As the county compensation committee, the commissioners re-evaluated James’ property at Living Waters Ranch after filing annual filings to continue exemptions. James is appealing the decision, according to Jacquel Bruno, the assessor for Custer County. If the county’s actions persist, Firstfruits’ estimated property and buildings would increase from approximately $ 750,000 to $ 2.8 million and James would be expected to pay proportionate property taxes.
James is seeking property tax exemption because Firstfruits is a nonprofit religious organization and such organizations are exempt from property tax if it can be demonstrated that the property will be used solely for religious purposes.
The question at Firstfruits, according to Custer County’s Assistant Clerk Tina Hawkins, is whether the properties surveyed brought James an income. If the property of a religious establishment is leased by the owner or if the owner uses the property for business or commercial purposes from which income is generated, the property must be illustrated and taxed according to state law.

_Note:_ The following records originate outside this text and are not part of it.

(* ===== verification/Iec104Time.v ===== *)
(** * Time tags (iec104go/time.go)

    CP16Time2a intervals and CP56Time2a calendar tags.  A [time.Time] is its
    broken-down UTC value, the only view of it the source takes; [time.Date]
    is modelled on the arguments [Time] can pass it, where only the day can
    be out of range. *)
From S2P Require Import Prelude Iec104Types.

(** ** CP16Time2a *)
Definition CP16_MarshalBinary (c : Z) : outcome iec_error (list Z) := Ok (PutUint16 c).

Definition DecodeCP16Time2a (b : list Z) : outcome iec_error Z :=
  guard_err ErrMalformed (negb (length b =? 2)%nat) (Uint16 b).

(** ** CP56Time2a *)
Record CP56Time2a : Type := mkCP56 {
  Milliseconds : Z;
  Minute : Z;
  TInvalid : bool;
  RES1 : bool;
  Hour : Z;
  SummerTime : bool;
  HourReserved : Z;
  Day : Z;
  DayOfWeek : Z;
  Month : Z;
  MonthReserved : Z;
  Year : Z;
  YearReserved : bool
}.

Definition flag (b : bool) (mask : Z) : Z := if b then mask else 0.

Definition CP56_MarshalBinary (c : CP56Time2a) : outcome iec_error (list Z) :=
  guard_err ErrMalformed
    ((63 <? Minute c) || (31 <? Hour c) || has (HourReserved c) (255 - 0x60) || (31 <? Day c) ||
     (7 <? DayOfWeek c) || (15 <? Month c) || has (MonthReserved c) (255 - 0xf0) || (127 <? Year c))
    (Ok (PutUint16 (Milliseconds c) ++
         [Z.lor (Z.lor (Minute c) (flag (TInvalid c) 0x80)) (flag (RES1 c) 0x40);
          Z.lor (Z.lor (Hour c) (HourReserved c)) (flag (SummerTime c) 0x80);
          Z.lor (Day c) (u8 (Z.shiftl (DayOfWeek c) 5));
          Z.lor (Month c) (MonthReserved c);
          Z.lor (Year c) (flag (YearReserved c) 0x80)])).

Definition DecodeCP56Time2a (b : list Z) : outcome iec_error CP56Time2a :=
  guard_err ErrMalformed (negb (length b =? 7)%nat)
    (let! ms := Uint16 b in
     let! b2 := idx b 2 in
     let! b3 := idx b 3 in
     let! b4 := idx b 4 in
     let! b5 := idx b 5 in
     let! b6 := idx b 6 in
     Ok (mkCP56 ms (Z.land b2 63) (has b2 0x80) (has b2 0x40)
           (Z.land b3 31) (has b3 0x80) (Z.land b3 0x60)
           (Z.land b4 31) (Z.shiftr b4 5)
           (Z.land b5 15) (Z.land b5 0xf0)
           (Z.land b6 127) (has b6 0x80))).

(** ** Calendar *)
Record civil : Type := mkCivil {
  cyear : Z;
  cmonth : Z;
  cday : Z;
  chour : Z;
  cminute : Z;
  csecond : Z;
  cnanosecond : Z
}.

(** [time.Date] with every argument but the day in range and a day of at most
    31: a day past the end of the month runs over into the next one. *)
Definition time_Date (y m d h mi s ns : Z) : civil :=
  if d <=? days_in y m then mkCivil y m d h mi s ns
  else if m =? 12 then mkCivil (y + 1) 1 (d - days_in y m) h mi s ns
  else mkCivil y (m + 1) (d - days_in y m) h mi s ns.

Definition CP56FromTime (t : civil) (invalid : bool) : CP56Time2a :=
  mkCP56 (u16 (csecond t * 1000 + cnanosecond t / 1000000)) (u8 (cminute t)) invalid false
    (u8 (chour t)) false 0 (u8 (cday t)) 0 (u8 (cmonth t)) 0
    (u8 (Z.rem (Z.rem (cyear t) 100 + 100) 100)) false.

Definition CP56_Time (c : CP56Time2a) : option civil :=
  if (60000 <=? Milliseconds c) || (59 <? Minute c) || (23 <? Hour c) || (Day c <? 1) ||
     (31 <? Day c) || (Month c <? 1) || (12 <? Month c) || (99 <? Year c) || (7 <? DayOfWeek c)
  then None
  else
    let t := time_Date (2000 + Year c) (Month c) (Day c) (Hour c) (Minute c)
               (Milliseconds c / 1000) (Milliseconds c mod 1000 * 1000000) in
    if negb (cday t =? Day c) || negb (cmonth t =? Month c) then None else Some t.

(** A tag whose fields fit their Go types. *)
Definition cp56_typed (c : CP56Time2a) : Prop :=
  is_u16 (Milliseconds c) ∧ is_u8 (Minute c) ∧ is_u8 (Hour c) ∧ is_u8 (HourReserved c) ∧
  is_u8 (Day c) ∧ is_u8 (DayOfWeek c) ∧ is_u8 (Month c) ∧ is_u8 (MonthReserved c) ∧ is_u8 (Year c).

(** A date of the calendar in 2000..2099. *)
Definition civil_ok (t : civil) : Prop :=
  2000 ≤ cyear t ≤ 2099 ∧ 1 ≤ cmonth t ≤ 12 ∧ 1 ≤ cday t ≤ days_in (cyear t) (cmonth t) ∧
  0 ≤ chour t ≤ 23 ∧ 0 ≤ cminute t ≤ 59 ∧ 0 ≤ csecond t ≤ 59 ∧ 0 ≤ cnanosecond t < 1000000000.

Definition truncate_ms (t : civil) : civil :=
  mkCivil (cyear t) (cmonth t) (cday t) (chour t) (cminute t) (csecond t)
          (cnanosecond t / 1000000 * 1000000).

(** ** Bit fields by enumeration *)
Lemma range_forall2 (n m : Z) (P : Z → Z → bool) :
  forallb (λ x, forallb (P x) (seqZ 0 m)) (seqZ 0 n) = true →
  ∀ x y, 0 ≤ x < n → 0 ≤ y < m → P x y = true.
Proof.
  intros H x y Hx Hy. apply (range_forall m (P x)); [|done].
  by apply (range_forall n (λ x, forallb (P x) (seqZ 0 m))).
Qed.

Definition bools : list bool := [true; false].
Lemma in_bools (b : bool) : In b bools.
Proof. destruct b; cbn; auto. Qed.

Lemma forall_bools (P : bool → bool) : forallb P bools = true → ∀ b, P b = true.
Proof. rewrite forallb_forall. intros H b. apply H, in_bools. Qed.

(** Turn a conjunction of decided equations into equations. *)
Ltac decided H :=
  cbv beta zeta in H; bool_facts;
  repeat match goal with E : Bool.eqb _ _ = true |- _ => apply eqb_prop in E end.

Lemma minute_octet m i r : 0 ≤ m ≤ 63 →
  let b := Z.lor (Z.lor m (flag i 0x80)) (flag r 0x40) in
  is_u8 b ∧ Z.land b 63 = m ∧ has b 0x80 = i ∧ has b 0x40 = r.
Proof.
  intros Hm.
  pose proof (range_forall 64 (λ m, forallb (λ i, forallb (λ r,
    let b := Z.lor (Z.lor m (flag i 0x80)) (flag r 0x40) in
    (0 <=? b) && (b <? 256) && (Z.land b 63 =? m) && Bool.eqb (has b 0x80) i &&
    Bool.eqb (has b 0x40) r) bools) bools) ltac:(vm_compute; reflexivity) m ltac:(lia)) as H.
  pose proof (forall_bools _ (forall_bools _ H i) r) as H'. decided H'.
  unfold is_u8. cbv zeta. auto.
Qed.

Lemma hour_octet h r s : 0 ≤ h ≤ 31 → is_u8 r → has r (255 - 0x60) = false →
  let b := Z.lor (Z.lor h r) (flag s 0x80) in
  is_u8 b ∧ Z.land b 31 = h ∧ has b 0x80 = s ∧ Z.land b 0x60 = r.
Proof.
  intros Hh Hr Hres.
  pose proof (range_forall2 32 256 (λ h r, forallb (λ s,
    let b := Z.lor (Z.lor h r) (flag s 0x80) in
    has r (255 - 0x60) || ((0 <=? b) && (b <? 256) && (Z.land b 31 =? h) &&
      Bool.eqb (has b 0x80) s && (Z.land b 0x60 =? r))) bools)
    ltac:(vm_compute; reflexivity) h r ltac:(lia) Hr) as H.
  pose proof (forall_bools _ H s) as H'. cbv beta zeta in H'. rewrite Hres in H'. cbn [orb] in H'.
  decided H'. unfold is_u8. cbv zeta. auto.
Qed.

Lemma day_octet d w : 0 ≤ d ≤ 31 → 0 ≤ w ≤ 7 →
  let b := Z.lor d (u8 (Z.shiftl w 5)) in
  is_u8 b ∧ Z.land b 31 = d ∧ Z.shiftr b 5 = w.
Proof.
  intros Hd Hw.
  pose proof (range_forall2 32 8 (λ d w, let b := Z.lor d (u8 (Z.shiftl w 5)) in
    (0 <=? b) && (b <? 256) && (Z.land b 31 =? d) && (Z.shiftr b 5 =? w))
    ltac:(vm_compute; reflexivity) d w ltac:(lia) ltac:(lia)) as H.
  decided H. unfold is_u8. cbv zeta. auto.
Qed.

Lemma month_octet m r : 0 ≤ m ≤ 15 → is_u8 r → has r (255 - 0xf0) = false →
  let b := Z.lor m r in is_u8 b ∧ Z.land b 15 = m ∧ Z.land b 0xf0 = r.
Proof.
  intros Hm Hr Hres.
  pose proof (range_forall2 16 256 (λ m r, let b := Z.lor m r in
    has r (255 - 0xf0) || ((0 <=? b) && (b <? 256) && (Z.land b 15 =? m) && (Z.land b 0xf0 =? r)))
    ltac:(vm_compute; reflexivity) m r ltac:(lia) Hr) as H.
  cbv beta zeta in H. rewrite Hres in H. cbn [orb] in H. decided H. unfold is_u8. cbv zeta. auto.
Qed.

Lemma year_octet y r : 0 ≤ y ≤ 127 →
  let b := Z.lor y (flag r 0x80) in is_u8 b ∧ Z.land b 127 = y ∧ has b 0x80 = r.
Proof.
  intros Hy.
  pose proof (range_forall 128 (λ y, forallb (λ r, let b := Z.lor y (flag r 0x80) in
    (0 <=? b) && (b <? 256) && (Z.land b 127 =? y) && Bool.eqb (has b 0x80) r) bools)
    ltac:(vm_compute; reflexivity) y ltac:(lia)) as H.
  pose proof (forall_bools _ H r) as H'. decided H'. unfold is_u8. cbv zeta. auto.
Qed.

(** Every octet splits into its fields and is rebuilt from them. *)
Lemma octet_fields b : is_u8 b →
  (0 ≤ Z.land b 63 ≤ 63 ∧ Z.lor (Z.lor (Z.land b 63) (flag (has b 0x80) 0x80)) (flag (has b 0x40) 0x40) = b) ∧
  (0 ≤ Z.land b 31 ≤ 31 ∧ is_u8 (Z.land b 0x60) ∧ has (Z.land b 0x60) (255 - 0x60) = false ∧
   Z.lor (Z.lor (Z.land b 31) (Z.land b 0x60)) (flag (has b 0x80) 0x80) = b) ∧
  (0 ≤ Z.shiftr b 5 ≤ 7 ∧ Z.lor (Z.land b 31) (u8 (Z.shiftl (Z.shiftr b 5) 5)) = b) ∧
  (0 ≤ Z.land b 15 ≤ 15 ∧ is_u8 (Z.land b 0xf0) ∧ has (Z.land b 0xf0) (255 - 0xf0) = false ∧
   Z.lor (Z.land b 15) (Z.land b 0xf0) = b) ∧
  (0 ≤ Z.land b 127 ≤ 127 ∧ Z.lor (Z.land b 127) (flag (has b 0x80) 0x80) = b).
Proof.
  intros Hb. unfold is_u8 in *.
  assert (bool_decide (
    (0 ≤ Z.land b 63 ≤ 63 ∧ Z.lor (Z.lor (Z.land b 63) (flag (has b 0x80) 0x80)) (flag (has b 0x40) 0x40) = b) ∧
    (0 ≤ Z.land b 31 ≤ 31 ∧ 0 ≤ Z.land b 0x60 < 256 ∧ has (Z.land b 0x60) (255 - 0x60) = false ∧
     Z.lor (Z.lor (Z.land b 31) (Z.land b 0x60)) (flag (has b 0x80) 0x80) = b) ∧
    (0 ≤ Z.shiftr b 5 ≤ 7 ∧ Z.lor (Z.land b 31) (u8 (Z.shiftl (Z.shiftr b 5) 5)) = b) ∧
    (0 ≤ Z.land b 15 ≤ 15 ∧ 0 ≤ Z.land b 0xf0 < 256 ∧ has (Z.land b 0xf0) (255 - 0xf0) = false ∧
     Z.lor (Z.land b 15) (Z.land b 0xf0) = b) ∧
    (0 ≤ Z.land b 127 ≤ 127 ∧ Z.lor (Z.land b 127) (flag (has b 0x80) 0x80) = b)) = true) as H;
    [|by apply bool_decide_eq_true in H].
  match goal with |- ?t = true =>
    let f := eval pattern b in t in
    match f with ?P _ => apply (range_forall 256 P); [|done] end
  end.
  vm_compute. reflexivity.
Qed.

(** ** Round trips *)
Lemma DecodeCP56_cons b0 b1 b2 b3 b4 b5 b6 :
  DecodeCP56Time2a [b0; b1; b2; b3; b4; b5; b6] =
  Ok (mkCP56 (le16 b0 b1) (Z.land b2 63) (has b2 0x80) (has b2 0x40)
        (Z.land b3 31) (has b3 0x80) (Z.land b3 0x60) (Z.land b4 31) (Z.shiftr b4 5)
        (Z.land b5 15) (Z.land b5 0xf0) (Z.land b6 127) (has b6 0x80)).
Proof. done. Qed.

Lemma CP56_encode_decode c b :
  cp56_typed c → CP56_MarshalBinary c = Ok b →
  bytes_ok b ∧ length b = 7%nat ∧ DecodeCP56Time2a b = Ok c.
Proof.
  destruct c as [ms mi iv r1 h su hr d w mo mr y yr].
  intros (Hms & Hmi & Hh & Hhr & Hd & Hw & Hmo & Hmr & Hy) H.
  cbn [Milliseconds Minute TInvalid RES1 Hour SummerTime HourReserved Day DayOfWeek Month
       MonthReserved Year YearReserved] in *.
  unfold CP56_MarshalBinary in H.
  cbn [Milliseconds Minute TInvalid RES1 Hour SummerTime HourReserved Day DayOfWeek Month
       MonthReserved Year YearReserved] in H.
  apply guard_err_Ok in H as [Hg [= <-]]. bool_facts. unfold is_u8 in *.
  destruct (minute_octet mi iv r1) as (U2 & A1 & A2 & A3); [lia|].
  destruct (hour_octet h hr su) as (U3 & B1 & B2 & B3); [lia|done..|].
  destruct (day_octet d w) as (U4 & C1 & C2); [lia..|].
  destruct (month_octet mo mr) as (U5 & D1 & D2); [lia|done..|].
  destruct (year_octet y yr) as (U6 & E1 & E2); [lia|].
  split; [octets|]. split; [done|].
  unfold PutUint16. cbn [app]. rewrite DecodeCP56_cons, le16_bytes by done.
  cbv zeta in *. by rewrite A1, A2, A3, B1, B2, B3, C1, C2, D1, D2, E1, E2.
Qed.

Lemma DecodeCP56_length b c : DecodeCP56Time2a b = Ok c → length b = 7%nat.
Proof. unfold DecodeCP56Time2a. intros H. apply guard_err_Ok in H as [H _]. by bool_facts. Qed.

Lemma CP56_decode_encode b c :
  bytes_ok b → DecodeCP56Time2a b = Ok c → cp56_typed c ∧ CP56_MarshalBinary c = Ok b.
Proof.
  intros Hb H. pose proof (DecodeCP56_length _ _ H) as Hl.
  destruct b as [|b0 [|b1 [|b2 [|b3 [|b4 [|b5 [|b6 [|]]]]]]]]; try done.
  rewrite DecodeCP56_cons in H. injection H as <-.
  apply Forall_cons in Hb as [H0 Hb]. apply Forall_cons in Hb as [H1 Hb].
  apply Forall_cons in Hb as [H2 Hb]. apply Forall_cons in Hb as [H3 Hb].
  apply Forall_cons in Hb as [H4 Hb]. apply Forall_cons in Hb as [H5 Hb].
  apply Forall_cons in Hb as [H6 _].
  destruct (octet_fields b2 H2) as ((M1 & M2) & _).
  destruct (octet_fields b3 H3) as (_ & (A1 & A2 & A3 & A4) & _).
  destruct (octet_fields b4 H4) as (_ & (D1 & _) & (D2 & D3) & _).
  destruct (octet_fields b5 H5) as (_ & _ & _ & (E1 & E2 & E3 & E4) & _).
  destruct (octet_fields b6 H6) as (_ & _ & _ & _ & (F1 & F2)).
  split.
  - unfold cp56_typed. cbn [Milliseconds Minute Hour HourReserved Day DayOfWeek Month
      MonthReserved Year]. split; [by apply le16_range|]. unfold is_u8 in *. lia.
  - unfold CP56_MarshalBinary.
    cbn [Milliseconds Minute TInvalid RES1 Hour SummerTime HourReserved Day DayOfWeek Month
         MonthReserved Year YearReserved].
    rewrite !(proj2 (Z.ltb_ge _ _)) by lia. rewrite A3, E3. cbn [orb guard_err].
    rewrite le16_split, M2, A4, D3, E4, F2 by done. done.
Qed.

(** CP56 tags round-trip in both directions: a tag that encodes decodes
    to itself, whatever its reserved bits, and every seven octets decode to a
    tag that encodes to the same octets. *)
Theorem cp56_roundtrip :
  (∀ c b, cp56_typed c → CP56_MarshalBinary c = Ok b → DecodeCP56Time2a b = Ok c) ∧
  (∀ b, bytes_ok b → length b = 7%nat →
        ∃ c, DecodeCP56Time2a b = Ok c ∧ CP56_MarshalBinary c = Ok b).
Proof.
  split.
  - intros c b Hc H. by apply CP56_encode_decode in H as (_ & _ & H).
  - intros b Hb Hl. destruct (DecodeCP56Time2a b) as [c|e| |] eqn:H;
      [exists c; split; [done|by apply CP56_decode_encode]|exfalso..];
      do 7 (destruct b as [|? b]; [done|]); destruct b; done.
Qed.

(** ** The calendar *)
Lemma days_in_range y m : 28 ≤ days_in y m ≤ 31.
Proof. unfold days_in. repeat case_if; lia. Qed.

(** [Time] inverts [CP56FromTime] on every instant of 2000..2099, to the
    millisecond, and the tag is accepted by the encoder. *)
Theorem cp56_time_inverse (t : civil) (invalid : bool) :
  civil_ok t →
  CP56_Time (CP56FromTime t invalid) = Some (truncate_ms t) ∧
  is_ok (CP56_MarshalBinary (CP56FromTime t invalid)) = true.
Proof.
  destruct t as [y mo d h mi s ns]. intros (Hy & Hmo & Hd & Hh & Hmi & Hs & Hns).
  cbn [cyear cmonth cday chour cminute csecond cnanosecond] in *.
  pose proof (days_in_range y mo).
  assert (0 ≤ ns / 1000000 < 1000) as Hq by modlia.
  assert (Z.rem (Z.rem y 100 + 100) 100 = y - 2000) as Hyear.
  { rewrite !Z.rem_mod_nonneg by (rewrite ?Z.rem_mod_nonneg by lia; modlia). modlia. }
  unfold CP56FromTime. cbn [cyear cmonth cday chour cminute csecond cnanosecond].
  rewrite Hyear, u16_small, !u8_small by (unfold is_u8, is_u16; lia).
  split.
  - unfold CP56_Time.
    cbn [Milliseconds Minute TInvalid RES1 Hour SummerTime HourReserved Day DayOfWeek Month
         MonthReserved Year YearReserved].
    rewrite !(proj2 (Z.ltb_ge _ _)), (proj2 (Z.leb_gt _ _)) by lia. cbn [orb].
    replace (2000 + (y - 2000)) with y by lia. unfold time_Date.
    rewrite (proj2 (Z.leb_le _ _)) by lia. cbn. rewrite !Z.eqb_refl. cbn.
    f_equal. unfold truncate_ms. cbn. f_equal; modlia.
  - unfold CP56_MarshalBinary.
    cbn [Milliseconds Minute TInvalid RES1 Hour SummerTime HourReserved Day DayOfWeek Month
         MonthReserved Year YearReserved].
    rewrite !(proj2 (Z.ltb_ge _ _)) by lia. done.
Qed.

Lemma cp56_time_inverse_witness :
  CP56_Time (CP56FromTime (mkCivil 2024 2 29 23 59 59 999999999) true)
    = Some (mkCivil 2024 2 29 23 59 59 999000000) ∧
  is_ok (CP56_MarshalBinary (CP56FromTime (mkCivil 2024 2 29 23 59 59 999999999) true)) = true.
Proof.
  apply (cp56_time_inverse (mkCivil 2024 2 29 23 59 59 999999999) true).
  repeat split; vm_compute; congruence.
Defined.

If James used his previously exempt properties to make money, Hawkins said they didn’t qualify for charitable status. District commissioners sent an appraiser to Living Waters to examine and calculate the value of the general meeting room, some cabins for visitors to stay in, two lots, and several other lots.
James will have to take his case to the Idaho Board of Tax Appeals, Bruno said. Although state officials have not yet set a date for the hearing, the district assessor said that commissioners will also be there to explain their decision.